Name of the Organisation:__________________________________________________________________
Membership Number of the Organisation:_____________________________________________________
Address of the Organisation:_______________________________________________________________
Tel. / Fax/ E-mail details of Contact Person:______________________________________________
Details of the ‘Best Evaluator’ Nominee -
Name of the Evaluator:_____________________________________________________________________
Qualification & Designation:_______________________________________________________________
Nature of Work/ Responsibility:____________________________________________________________
Is he eligible to participate in your Suggestion Scheme: Yes / No
How long has he been evaluating: < 2 years 5 years 10 years 7 to 10 years or more
- No. of Suggestions received through him:
- No. of Suggestions received by him for Evaluation:
- No. of Suggestions evaluated out of above :
- No. of Suggestions accepted out of the total evaluated suggestions in number:
- Savings achieved through Pt.

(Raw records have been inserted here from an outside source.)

(** * Movie CRUD client (script.js): a shallow embedding and its properties

    The script keeps one global array [allMovies] (the cache), writes the
    listing into the element [movie-list], and talks to a REST collection
    through [fetch].  Handlers are embedded as functions over an explicit
    [World]; every alert, prompt, confirmation, request, console error and
    form reset is appended, in program order, to the world's [trace]. *)

From Stdlib Require Import ZArith Lia List Bool Ascii String.
From Stdlib Require Import DecimalString DecimalPos.
Import ListNotations.

Local Open Scope string_scope.
Local Open Scope Z_scope.

(** ** JavaScript strings and values *)

(** A string is a sequence of code units; the embedding covers code units
    0..255 (the Latin-1 range of UTF-16), one [ascii] each. *)

Definition dquote : ascii := ascii_of_nat 34.
Definition squote : ascii := ascii_of_nat 39.
Definition newline : ascii := ascii_of_nat 10.

Definition str1 (c : ascii) : string := String c EmptyString.

Module Js.

(** The values that reach the script's fields: strings, integral numbers,
    NaN (from [parseInt]), and null/undefined (from JSON or absent keys). *)
Inductive value : Type :=
| VString (s : string)
| VNumber (n : Z)
| VNaN
| VNull
| VUndefined.

(** ToString, as applied by a template literal's substitution. Integral
    numbers print in decimal (exact below 10^21). *)
Definition toString (v : value) : string :=
  match v with
  | VString s => s
  | VNumber n => NilZero.string_of_int (Z.to_int n)
  | VNaN => "NaN"
  | VNull => "null"
  | VUndefined => "undefined"
  end.

(** [!v] for a string [v]: only the empty string is falsy. *)
Definition falsy (s : string) : bool :=
  match s with
  | EmptyString => true
  | String _ _ => false
  end.

(** [isNaN(v)] on the results of [parseInt]. *)
Definition isNaN (v : value) : bool :=
  match v with
  | VNaN => true
  | _ => false
  end.

(** [String.prototype.toLowerCase] on code units 0..255: A-Z and the
    Latin-1 capitals U+00C0..U+00DE (except the multiplication sign U+00D7)
    move up by 32; every other code unit is its own lower case. *)
Definition lowerUnit (c : ascii) : ascii :=
  let n := nat_of_ascii c in
  if ((65 <=? n) && (n <=? 90))%nat then ascii_of_nat (n + 32)
  else if ((192 <=? n) && (n <=? 222) && negb (n =? 215))%nat
       then ascii_of_nat (n + 32)
  else c.

Fixpoint toLowerCase (s : string) : string :=
  match s with
  | EmptyString => EmptyString
  | String c r => String (lowerUnit c) (toLowerCase r)
  end.

(** [s.startsWith(t)]-style test used by the scan in [includes]. *)
Fixpoint startsWith (s t : string) {struct t} : bool :=
  match t with
  | EmptyString => true
  | String b t' =>
      match s with
      | EmptyString => false
      | String a s' => Ascii.eqb a b && startsWith s' t'
      end
  end.

(** [s.includes(t)]: is there a position of [s] at which [t] starts? *)
Fixpoint includes (s t : string) : bool :=
  startsWith s t ||
  match s with
  | EmptyString => false
  | String _ s' => includes s' t
  end.

(** [s.replace(/c/g, by)] for a one-character pattern: the global flag
    makes the replacement run over every match, left to right. *)
Fixpoint replaceAll (c : ascii) (by_ : string) (s : string) : string :=
  match s with
  | EmptyString => EmptyString
  | String a r =>
      if Ascii.eqb a c then by_ ++ replaceAll c by_ r
      else String a (replaceAll c by_ r)
  end.

(** *** parseInt *)

(** StrWhiteSpaceChar within 0..255: TAB, LF, VT, FF, CR, SP, NBSP. *)
Definition isWhiteSpace (c : ascii) : bool :=
  let n := nat_of_ascii c in
  (((9 <=? n) && (n <=? 13)) || (n =? 32) || (n =? 160))%nat.

Fixpoint trimStart (s : string) : string :=
  match s with
  | EmptyString => EmptyString
  | String c r => if isWhiteSpace c then trimStart r else s
  end.

(** The numeric value of a digit in the given radix, if it is one. *)
Definition digitValue (radix : Z) (c : ascii) : option Z :=
  let n := Z.of_nat (nat_of_ascii c) in
  let d :=
    if (48 <=? n) && (n <=? 57) then Some (n - 48)
    else if (97 <=? n) && (n <=? 122) then Some (n - 87)
    else if (65 <=? n) && (n <=? 90) then Some (n - 55)
    else None in
  match d with
  | Some k => if k <? radix then Some k else None
  | None => None
  end.

(** Reads the longest prefix of digits; [acc] is [None] until a digit has
    been seen. *)
Fixpoint readDigits (radix : Z) (acc : option Z) (s : string) : option Z :=
  match s with
  | EmptyString => acc
  | String c r =>
      match digitValue radix c with
      | Some d =>
          readDigits radix
            (Some (match acc with Some a => a * radix + d | None => d end)) r
      | None => acc
      end
  end.

Definition stripHexPrefix (s : string) : option string :=
  match s with
  | String z (String x r) =>
      if Ascii.eqb z "0" && (Ascii.eqb x "x" || Ascii.eqb x "X")
      then Some r else None
  | _ => None
  end.

(** [parseInt(s)] with the radix left out: leading white space is skipped,
    one sign is read, a 0x/0X prefix selects radix 16 and otherwise the
    radix is 10; the longest digit prefix gives the value and its absence
    gives NaN.  The value is kept as the exact integer (equal to the
    JavaScript number for magnitudes up to 2^53). *)
Definition parseInt (input : string) : value :=
  let s := trimStart input in
  let '(sign, s) :=
    match s with
    | String c r =>
        if Ascii.eqb c "-" then (-1, r)
        else if Ascii.eqb c "+" then (1, r)
        else (1, s)
    | EmptyString => (1, s)
    end in
  let '(radix, s) :=
    match stripHexPrefix s with
    | Some r => (16, r)
    | None => (10, s)
    end in
  match readDigits radix None s with
  | Some n => VNumber (sign * n)
  | None => VNaN
  end.

End Js.

Import Js.

(** ** Data model *)

(** A movie as the script reads it.  [title] and [genre] are strings: the
    script itself only ever sends the text of an input or of a prompt.
    [id] is whatever the server assigned, and [year] is a number or, after
    a NaN went through JSON, null. *)
Record Movie : Type := mkMovie {
  id : value;
  title : string;
  genre : string;
  year : value
}.

(** The part of the document the script touches. *)
Record Element : Type := mkElement {
  tagName : string;
  classList : list string;
  innerHTML : string
}.

(** A child of [movieListDiv]: either what the HTML parser built from
    markup assigned to [innerHTML] (kept as that markup), or an element
    attached with [appendChild]. *)
Inductive Child : Type :=
| Parsed (markup : string)
| Attached (e : Element).

(** The three inputs of [add-movie-form]. *)
Record Form : Type := mkForm {
  titleInput : string;
  genreInput : string;
  yearInput : string
}.

(** Modelled from the spec: the page markup that declares the inputs of
    [add-movie-form] is not part of the sources; the spec says a successful
    create "clears the input form", so the inputs' default values, which
    [form.reset()] restores, are empty. *)
Definition formDefaults : Form := mkForm EmptyString EmptyString EmptyString.

(** ** Requests, responses and the trace *)

Inductive Method : Type := GET | POST | PUT | DELETE.

(** The argument of [fetch]. The body is the object handed to
    [JSON.stringify], key by key in the order the literal lists them. *)
Record Request : Type := mkRequest {
  method : Method;
  url : string;
  headers : list (string * string);
  body : option (list (string * value))
}.

(** The promise chain that a [fetch] call hangs its callbacks on. *)
Inductive Chain : Type :=
| FetchMoviesChain
| AddMovieChain
| UpdateMovieChain
| DeleteMovieChain.

(** What a thrown or rejected error carries. *)
Inductive Error : Type :=
| NetworkError
| JsonError
| ErrorMessage (msg : string).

No. 4 above in Rs. :
- No. of Suggestions pending for evaluation out of No. of Suggestions received as referred in Pt. 2 in Nos. :
- Average clearance time in days taken by him for evaluation of suggestions received for evaluation in Pt. 2 above:
- No. of Suggestions implemented out of total evaluated as referred in Pt. No. 4:
- Selected Best Evaluator will be informed in advance and they have to make presentations for 10 minutes during Convention mentioning above facts & best practices on evaluation criteria, if any. Presentations would also carry weightage for final Award.
- This is for recognising and appreciating individual evaluators’ efforts. Hence please give only his/her own performance details.
I certify that-
(i) The information furnished above is correct and true to the best of my knowledge.
(ii) The company is nominating the above candidature for this contest.